Казалось, Запретная кошка заранее знала, когда и где хозяин отеля появится в следующий раз, и вовремя удалялась оттуда — медленно и с достоинством, как и полагается порядочной кошке. Время от времени в беседе с хозяином отеля постояльцы упоминали об изящной рыже-коричневой кошечке, которую они, по их словам, гладили на четвёртом этаже или видели спящей на рояле, стоявшем в бальном зале.

После каждого такого разговора Роман Монфор начинал подозревать, что кто-то из гостиничного персонала завёл себе кошку, наплевав на строгий запрет.

Монфор устраивал на кошку облаву: без предупреждения прочёсывал комнаты работников и грозил устроить любому, кто отважится притащить в отель домашнее животное, «нечто гораздо более страшное, чем просто увольнение» (что именно он имел при этом в виду, мы не знали, и поэтому строили самые невероятные предположения).

Но поскольку он своими глазами ещё ни разу не увидел в отеле кошку, вероятно, он чувствовал себя немного параноиком. На его месте я бы решила, что мои сотрудники надо мной издеваются.
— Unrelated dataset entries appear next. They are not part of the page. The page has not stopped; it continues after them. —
(* ===== verification/Lapic.v ===== *)
(** * The local APIC and the clocks

    kern/dev/lapic.c: the local APIC, its timer and the messages to other processors;
    kern/dev/timer.c: the interval timer; kern/dev/tsc.c: the time stamp counter;
    kern/dev/kvm.c and [cpuid] of kern/lib/x86.c.  The devices are known by what is written
    to them, in order and with the time of each write; what they answer when they are read is
    a parameter, which depends on the time and on what was written to them.  The time is the
    number of reads before. *)

From S2P Require Import Prelude Mem Thread Trap.

(** ** State *)

(** [lapic] is the address of the registers, 0 before it is known; [lapic_regs] holds the
    last value written to each register, [lapic_out] all writes; [port_out] and [msr_out]
    are the writes to I/O ports and to model-specific registers; [now] counts the reads.
    A write to the local APIC or to a port is listed as its time, its register or port, and
    the value. *)
Record apic := {
  lapic : Z;
  lapic_regs : gmap Z Z;
  lapic_out : list (Z * Z * Z);
  port_out : list (Z * Z * Z);
  msr_out : list (Z * Z);
  now : Z;
  tsc_per_ms : Z;
}.
Definition set_lapic (v : Z) (s : apic) : apic := {| lapic := v; lapic_regs := lapic_regs s; lapic_out := lapic_out s;
  port_out := port_out s; msr_out := msr_out s; now := now s; tsc_per_ms := tsc_per_ms s |}.
Definition put_lapic (i v : Z) (s : apic) : apic := {| lapic := lapic s; lapic_regs := <[i := v]> (lapic_regs s);
  lapic_out := lapic_out s ++ [(now s, i, v)]; port_out := port_out s; msr_out := msr_out s; now := now s;
  tsc_per_ms := tsc_per_ms s |}.
Definition put_port (p v : Z) (s : apic) : apic := {| lapic := lapic s; lapic_regs := lapic_regs s;
  lapic_out := lapic_out s; port_out := port_out s ++ [(now s, p, v)]; msr_out := msr_out s; now := now s;
  tsc_per_ms := tsc_per_ms s |}.
Definition put_msr (p v : Z) (s : apic) : apic := {| lapic := lapic s; lapic_regs := lapic_regs s;
  lapic_out := lapic_out s; port_out := port_out s; msr_out := msr_out s ++ [(p, v)]; now := now s;
  tsc_per_ms := tsc_per_ms s |}.
Definition tick (s : apic) : apic := {| lapic := lapic s; lapic_regs := lapic_regs s; lapic_out := lapic_out s;
  port_out := port_out s; msr_out := msr_out s; now := now s + 1; tsc_per_ms := tsc_per_ms s |}.
Definition set_tsc_per_ms (v : Z) (s : apic) : apic := {| lapic := lapic s; lapic_regs := lapic_regs s;
  lapic_out := lapic_out s; port_out := port_out s; msr_out := msr_out s; now := now s; tsc_per_ms := v |}.

(** The four registers that [cpuid] fills. *)
Record cpuid_regs := { c_eax : Z; c_ebx : Z; c_ecx : Z; c_edx : Z }.

(** What the devices answer at a time: a register of the local APIC, given the writes to the
    APIC before; an I/O port, given the writes to ports before; the time stamp counter; [cpuid], given the leaf
    and the subleaf (none where the code leaves %ecx as it is); the multiplier in the page
    that the hypervisor fills, whose address is [pvclock]. *)
Class Devices := {
  hw_lapic : list (Z * Z * Z) → Z → Z → Z;
  hw_inb : list (Z * Z * Z) → Z → Z → Z;
  hw_rdtsc : Z → Z;
  hw_cpuid : Z → Z → option Z → cpuid_regs;
  hw_pvclock_mul : Z → Z;
  pvclock : Z;
}.

Definition W64 : Z := 18446744073709551616.
Definition u64 (z : Z) : Z := z mod W64.

Section ops.
Context `{KEnv, Devices}.

(** A read of a device. *)
Definition sample {A} (f : Z → A) : M apic A := λ s, Ret (f (now s), tick s).

Definition port_inb (port : Z) : M apic Z := λ s, Ret (u8 (hw_inb (port_out s) (now s) port), tick s).
Definition port_outb (port data : Z) : M apic unit := modify (put_port port (u8 data)).
Definition rdtsc : M apic Z := sample (λ t, u64 (hw_rdtsc t)).
Definition cpuid (info : Z) : M apic cpuid_regs := sample (λ t, hw_cpuid t info None).
Definition cpuid_subleaf (leaf subleaf : Z) : M apic cpuid_regs := sample (λ t, hw_cpuid t leaf (Some subleaf)).
Definition wrmsr (msr newval : Z) : M apic unit := modify (put_msr msr (u64 newval)).

(** ** timer.c *)

Definition TIMER_FREQ : Z := 1193182.
Definition FREQ : Z := 100.
Definition CAL_MS : Z := 10.
Definition CAL_LATCH : Z := TIMER_FREQ / (1000 / CAL_MS).
Definition CAL_PIT_LOOPS : Z := 1000.
Definition PIT_CHANNEL0 : Z := 64.
Definition PIT_CONTROL : Z := 67.
Definition TIMER_DIV (x : Z) : Z := (TIMER_FREQ + x / 2) / x.
Definition LATCH : Z := TIMER_DIV FREQ.

Definition timer_hw_init : M apic unit :=
  port_outb PIT_CONTROL (Z.lor (Z.lor 0 4) 48) ;;;
  port_outb PIT_CHANNEL0 (Z.land LATCH 255) ;;;
  port_outb PIT_CHANNEL0 (Z.land (Z.shiftr LATCH 8) 255).

(** ** The calibration loops *)

(** The gate of channel 2 is set high, the speaker is off, and the channel counts [latch]
    down. *)
Definition pit_start (latch : Z) : M apic unit :=
  let! g := port_inb 97 in
  port_outb 97 (Z.lor (Z.land g (Z.lnot 2)) 1) ;;;
  port_outb 67 176 ;;;
  port_outb 66 (Z.land latch 255) ;;;
  port_outb 66 (Z.shiftr latch 8).

(** [while ((inb(0x61) & 0x20) == 0) ...]: the locals are [pitcnt], the least and the
    largest difference, and the last value read. *)
Definition pit_round (diff : Z → Z → Z) (read : M apic Z) :
    Z * Z * Z * Z → M apic (Z * Z * Z * Z + Z * Z * Z * Z) := λ '(pitcnt, tmin, tmax, t),
  let! p := port_inb 97 in
  if Z.land p 32 =? 0 then
    let! t2 := read in
    let delta := diff t t2 in
    let! pitcnt := iadd pitcnt 1 in
    ret (inl (pitcnt, if delta <? tmin then delta else tmin, if delta >? tmax then delta else tmax, t2))
  else ret (inr (pitcnt, tmin, tmax, t)).

Definition pit_loop (ones : Z) (diff : Z → Z → Z) (read : M apic Z) (t : Z) : M apic (Z * Z * Z * Z) :=
  loopw (pit_round diff read) (0, ones, 0, t).

(** ** kvm.c *)

Definition CPUID_KVM_SIGNATURE : Z := 1073741824.
Definition CPUID_KVM_FEATURES : Z := 1073741825.
Definition KVM_FEATURE_CLOCKSOURCE : Z := 0.
Definition KVM_FEATURE_CLOCKSOURCE2 : Z := 3.
Definition MSR_KVM_SYSTEM_TIME_NEW : Z := 1263947009.
Definition MSR_KVM_SYSTEM_TIME : Z := 18.
Definition CPUID_FEATURE_HYPERVISOR : Z := -2147483648.

Definition cpu_has (flag : Z) : M apic Z :=
  let eax := if nz (Z.land flag 256) then 7 else if nz (Z.land flag 32) then 2147483649 else 1 in
  let! r := cpuid_subleaf eax 0 in
  ret (Z.land (Z.shiftr (if nz (Z.land flag 256) then c_ebx r else if nz (Z.land flag 128) then c_ecx r else c_edx r)
                        (Z.land flag 31)) 1).

(** The bytes of the registers that hold the name of the vendor. *)
Definition regs_bytes (l : list Z) : list Z := l ≫= (λ w, [byte_of w 0; byte_of w 1; byte_of w 2; byte_of w 3]).

Definition KVMKVMKVM : list Z := [75; 86; 77; 75; 86; 77; 75; 86; 77].

Definition detect_kvm : M apic bool :=
  let! h := cpu_has CPUID_FEATURE_HYPERVISOR in
  if nz h then
    let! r := cpuid CPUID_KVM_SIGNATURE in
    ret (bool_decide (take 9 (regs_bytes [c_ebx r; c_ecx r; c_edx r]) = KVMKVMKVM))
  else ret false.

Definition kvm_has_feature (feature : Z) : M apic bool :=
  let! r := cpuid CPUID_KVM_FEATURES in
  ret (nz (Z.land (c_eax r) feature)).

Definition kvm_enable_feature (feature : Z) : M apic bool :=
  let! r := cpuid CPUID_KVM_FEATURES in
  ret (c_ebx r =? 0).

Definition kvm_read_clock (msr_sys_time : Z) : M apic Z :=
  wrmsr msr_sys_time (Z.lor (u32 pvclock) 1) ;;;
  let! tsc_hz := sample (λ t, u32 (hw_pvclock_mul t)) in
  wrmsr msr_sys_time (u32 pvclock) ;;;
  ret tsc_hz.

Definition kvm_get_tsc_hz : M apic Z :=
  let! f2 := kvm_has_feature KVM_FEATURE_CLOCKSOURCE2 in
  if f2 then kvm_read_clock MSR_KVM_SYSTEM_TIME_NEW
  else
    let! f := kvm_has_feature KVM_FEATURE_CLOCKSOURCE in
    if f then kvm_read_clock MSR_KVM_SYSTEM_TIME else ret 0.

(** ** tsc.c *)

Definition tsc_calibrate (latch ms loopmin : Z) : M apic Z :=
  pit_start latch ;;;
  let! t1 := rdtsc in
  let! r := pit_loop (W64 - 1) (λ tsc t2, u64 (t2 - tsc)) rdtsc t1 in
  let '(pitcnt, tscmin, tscmax, t2) := r in
  if (pitcnt <? loopmin) || (tscmax >? u64 (10 * tscmin)) then ret (W64 - 1)
  else ret (u64 (t2 - t1) / ms).

(** The tries of a calibration: the result of the first that works, or of the last. *)
Fixpoint retry (n : nat) (bad : Z) (m : M apic Z) : M apic Z :=
  match n with
  | O => ret bad
  | S n' => let! r := m in
            if negb (r =? bad) then ret r else retry n' bad m
  end.

Definition tsc_init : M apic Z :=
  timer_hw_init ;;;
  modify (set_tsc_per_ms 0) ;;;
  let! k := detect_kvm in
  if k then
    let! hz := kvm_get_tsc_hz in
    modify (set_tsc_per_ms (hz / 1000)) ;;;
    ret 0
  else
    let! r := retry 10 (W64 - 1) (tsc_calibrate CAL_LATCH CAL_MS CAL_PIT_LOOPS) in
    if r =? W64 - 1 then
      modify (set_tsc_per_ms 1000000) ;;;
      timer_hw_init ;;;
      ret 1
    else
      modify (set_tsc_per_ms r) ;;;
      timer_hw_init ;;;
      ret 0.

(** [while (rdtsc() < start + ticks);] *)
Definition wait_ticks (ticks : Z) : M apic unit :=
  let! start := rdtsc in
  loopw (λ _ : unit, let! t := rdtsc in
                     ret (if t <? u64 (start + ticks) then inl tt else inr tt)) tt.

Definition delay (ms : Z) : M apic unit :=
  let! p := gets tsc_per_ms in
  wait_ticks (u64 (p * ms)).

Definition udelay (us : Z) : M apic unit :=
  let! p := gets tsc_per_ms in
  wait_ticks (u64 (p / 1000 * us)).

(** ** lapic.c *)

Definition LAPIC_ID : Z := 8.
Definition LAPIC_VER : Z := 12.
Definition LAPIC_TPR : Z := 32.
Definition LAPIC_EOI : Z := 44.
Definition LAPIC_LDR : Z := 52.
Definition LAPIC_DFR : Z := 56.
Definition LAPIC_DFR_FLAT_MODE : Z := Z.shiftl 15 28.
Definition LAPIC_SVR : Z := 60.
Definition LAPIC_SVR_ENABLE : Z := 256.
Definition LAPIC_ESR : Z := 160.
Definition LAPIC_ICRLO : Z := 192.
Definition LAPIC_ICRLO_VECTOR : Z := 255.
Definition LAPIC_ICRLO_INIT : Z := 1280.
Definition LAPIC_ICRLO_STARTUP : Z := 1536.
Definition LAPIC_ICRLO_DELIVS : Z := 4096.
Definition LAPIC_ICRLO_ASSERT : Z := 16384.
Definition LAPIC_ICRLO_LEVEL : Z := 32768.
Definition LAPIC_ICRLO_NOBCAST : Z := 0.
Definition LAPIC_ICRLO_BCAST : Z := 524288.
Definition LAPIC_ICRHI : Z := 196.
Definition LAPIC_ICRHI_DEST_MASK : Z := 4278190080.
Definition LAPIC_ICRHI_DEST_SHIFT : Z := 24.
Definition LAPIC_TIMER : Z := 200.
Definition LAPIC_TIMER_X1 : Z := 11.
Definition LAPIC_TIMER_PERIODIC : Z := 131072.
Definition LAPIC_PCINT : Z := 208.
Definition APIC_LVTT_M : Z := 65536.
Definition LAPIC_LINT0 : Z := 212.
Definition LAPIC_LINT1 : Z := 216.
Definition LAPIC_LINT_MASKED : Z := 65536.
Definition LAPIC_ERROR : Z := 220.
Definition LAPIC_TICR : Z := 224.
Definition LAPIC_TCCR : Z := 228.
Definition LAPIC_TDCR : Z := 248.
Definition T_LERROR : Z := 50.
Definition T_IPI0 : Z := 63.
Definition IO_RTC : Z := 112.

(** An access through the null pointer before [lapic_register] is a fault. *)
Definition lapic_read (index : Z) : M apic Z := λ s,
  if lapic s =? 0 then Fault
  else Ret (u32 (hw_lapic (lapic_out s) (now s) index), tick s).

Definition lapic_write (index value : Z) : M apic unit :=
  (λ s, if lapic s =? 0 then Fault else Ret (tt, put_lapic index (u32 value) s)) ;;;
  lapic_read LAPIC_ID ;;;
  ret tt.

Definition microdelay (us : Z) : M apic unit := ret tt.

Definition lapic_register (lapic_addr : Z) : M apic unit := modify (set_lapic lapic_addr).

Definition lapic_calibrate_timer (latch ms loopmin : Z) : M apic Z :=
  lapic_write LAPIC_TICR (W32 - 1) ;;;
  pit_start latch ;;;
  let! timer1 := lapic_read LAPIC_TCCR in
  let! r := pit_loop (W32 - 1) (λ timer timer2, u32 (timer - timer2)) (lapic_read LAPIC_TCCR) timer1 in
  let '(pitcnt, timermin, timermax, timer2) := r in
  if (pitcnt <? loopmin) || (timermax >? u32 (10 * timermin)) then ret (W32 - 1)
  else ret (u32 (timer1 - timer2) / ms).

(** [while (lapic_read(LAPIC_ICRLO) & LAPIC_ICRLO_DELIVS);] *)
Definition wait_delivery : M apic unit :=
  loopw (λ _ : unit, let! v := lapic_read LAPIC_ICRLO in
                     ret (if nz (Z.land v LAPIC_ICRLO_DELIVS) then inl tt else inr tt)) tt.

Definition lapic_init : M apic unit :=
  let! l := gets lapic in
  when (l =? 0) KERN_PANIC ;;;
  lapic_write LAPIC_SVR (Z.lor LAPIC_SVR_ENABLE (T_IRQ0 + IRQ_SPURIOUS)) ;;;
  lapic_write LAPIC_TDCR LAPIC_TIMER_X1 ;;;
  lapic_write LAPIC_TIMER (Z.lor LAPIC_TIMER_PERIODIC (T_IRQ0 + IRQ_TIMER)) ;;;
  let! r := retry 5 (W32 - 1) (lapic_calibrate_timer CAL_LATCH CAL_MS CAL_PIT_LOOPS) in
  let lapic_ticks_per_ms := if r =? W32 - 1 then 500000 else r in
  let ticr := u32 (lapic_ticks_per_ms * 1000) / LAPIC_TIMER_INTR_FREQ in
  lapic_write LAPIC_TICR ticr ;;;
  lapic_write LAPIC_LINT0 LAPIC_LINT_MASKED ;;;
  lapic_write LAPIC_LINT1 LAPIC_LINT_MASKED ;;;
  let! v := lapic_read LAPIC_VER in
  when (Z.land (Z.shiftr v 16) 255 >=? 4) (lapic_write LAPIC_PCINT APIC_LVTT_M) ;;;
  lapic_write LAPIC_DFR LAPIC_DFR_FLAT_MODE ;;;
  lapic_write LAPIC_LDR 0 ;;;
  lapic_write LAPIC_ERROR T_LERROR ;;;
  lapic_write LAPIC_ESR 0 ;;;
  lapic_write LAPIC_ESR 0 ;;;
  lapic_write LAPIC_EOI 0 ;;;
  lapic_write LAPIC_ICRHI 0 ;;;
  lapic_write LAPIC_ICRLO (Z.lor (Z.lor LAPIC_ICRLO_BCAST LAPIC_ICRLO_INIT) LAPIC_ICRLO_LEVEL) ;;;
  wait_delivery ;;;
  lapic_write LAPIC_TPR 0.

Definition lapic_eoi : M apic unit :=
  let! l := gets lapic in
  when (negb (l =? 0)) (lapic_write LAPIC_EOI 0).

(** The messages that start another processor; [lapic_startcpu] of Mp also sets the warm
    reset vector in memory. *)
Definition startup_ipis (apicid addr : Z) : M apic unit :=
  lapic_write LAPIC_ICRHI (Z.shiftl apicid 24) ;;;
  lapic_write LAPIC_ICRLO (Z.lor (Z.lor LAPIC_ICRLO_INIT LAPIC_ICRLO_LEVEL) LAPIC_ICRLO_ASSERT) ;;;
  microdelay 200 ;;;
  lapic_write LAPIC_ICRLO (Z.lor LAPIC_ICRLO_INIT LAPIC_ICRLO_LEVEL) ;;;
  microdelay 100 ;;;
  for_ 0 2 (λ _,
    lapic_write LAPIC_ICRHI (Z.shiftl apicid 24) ;;;
    lapic_write LAPIC_ICRLO (Z.lor LAPIC_ICRLO_STARTUP (Z.shiftr addr 12)) ;;;
    microdelay 200).

Definition lapic_read_debug (index : Z) : M apic Z := lapic_read index.

Definition lapic_send_ipi (apicid vector deliver_mode shorthand_mode : Z) : M apic unit :=
  KERN_ASSERT (negb (deliver_mode =? LAPIC_ICRLO_INIT) && negb (deliver_mode =? LAPIC_ICRLO_STARTUP)) ;;;
  KERN_ASSERT (vector >=? T_IPI0) ;;;
  wait_delivery ;;;
  when (shorthand_mode =? LAPIC_ICRLO_NOBCAST)
    (lapic_write LAPIC_ICRHI (Z.land (Z.shiftl apicid LAPIC_ICRHI_DEST_SHIFT) LAPIC_ICRHI_DEST_MASK)) ;;;
  lapic_write LAPIC_ICRLO (Z.lor (Z.lor shorthand_mode deliver_mode) (Z.land vector LAPIC_ICRLO_VECTOR)).

End ops.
Как бы то ни было, удивительно, что за всё время, пока Запретная кошка прогуливалась по коридорам Замка в облаках, никто не додумался специально выдать её местонахождение шефу: хозяин наверняка не пожалел бы за это прибавки к жалованью.

Почесав Запретную кошку везде, где ей того хотелось, я окольными путями наконец добралась до комнат персонала в южном крыле, не попавшись на глаза фрейлейн Мюллер. Окольных путей, чёрных лестниц и даже спрятанных лифтов в Замке в облаках существовало великое множество.

Мне потребовалось несколько недель, чтобы разобраться в них, и, хотя сейчас я в целом хорошо ориентировалась в отеле, не сомневалась, что на мой век ещё хватит неизведанных уголков. Прежде всего это относилось к подвалу, который, словно многоэтажный лабиринт, вгрызался глубоко в скалу, на которой стояло здание. Кроме того, среди служащих «Шато Жанвье» упорно ходили слухи о том, что здесь обитают привидения, и я с восторгом им внимала. Помимо таинственного горного духа, который якобы являлся старому Штукки каждый раз, когда тот «дегустировал» домашний грушевый шнапс, в отеле жила некая Белая дама, ночами летавшая по коридорам, отчего стеклянные подвески на люстрах нежно позвякивали. Белая дама, видимо, искала родственную душу.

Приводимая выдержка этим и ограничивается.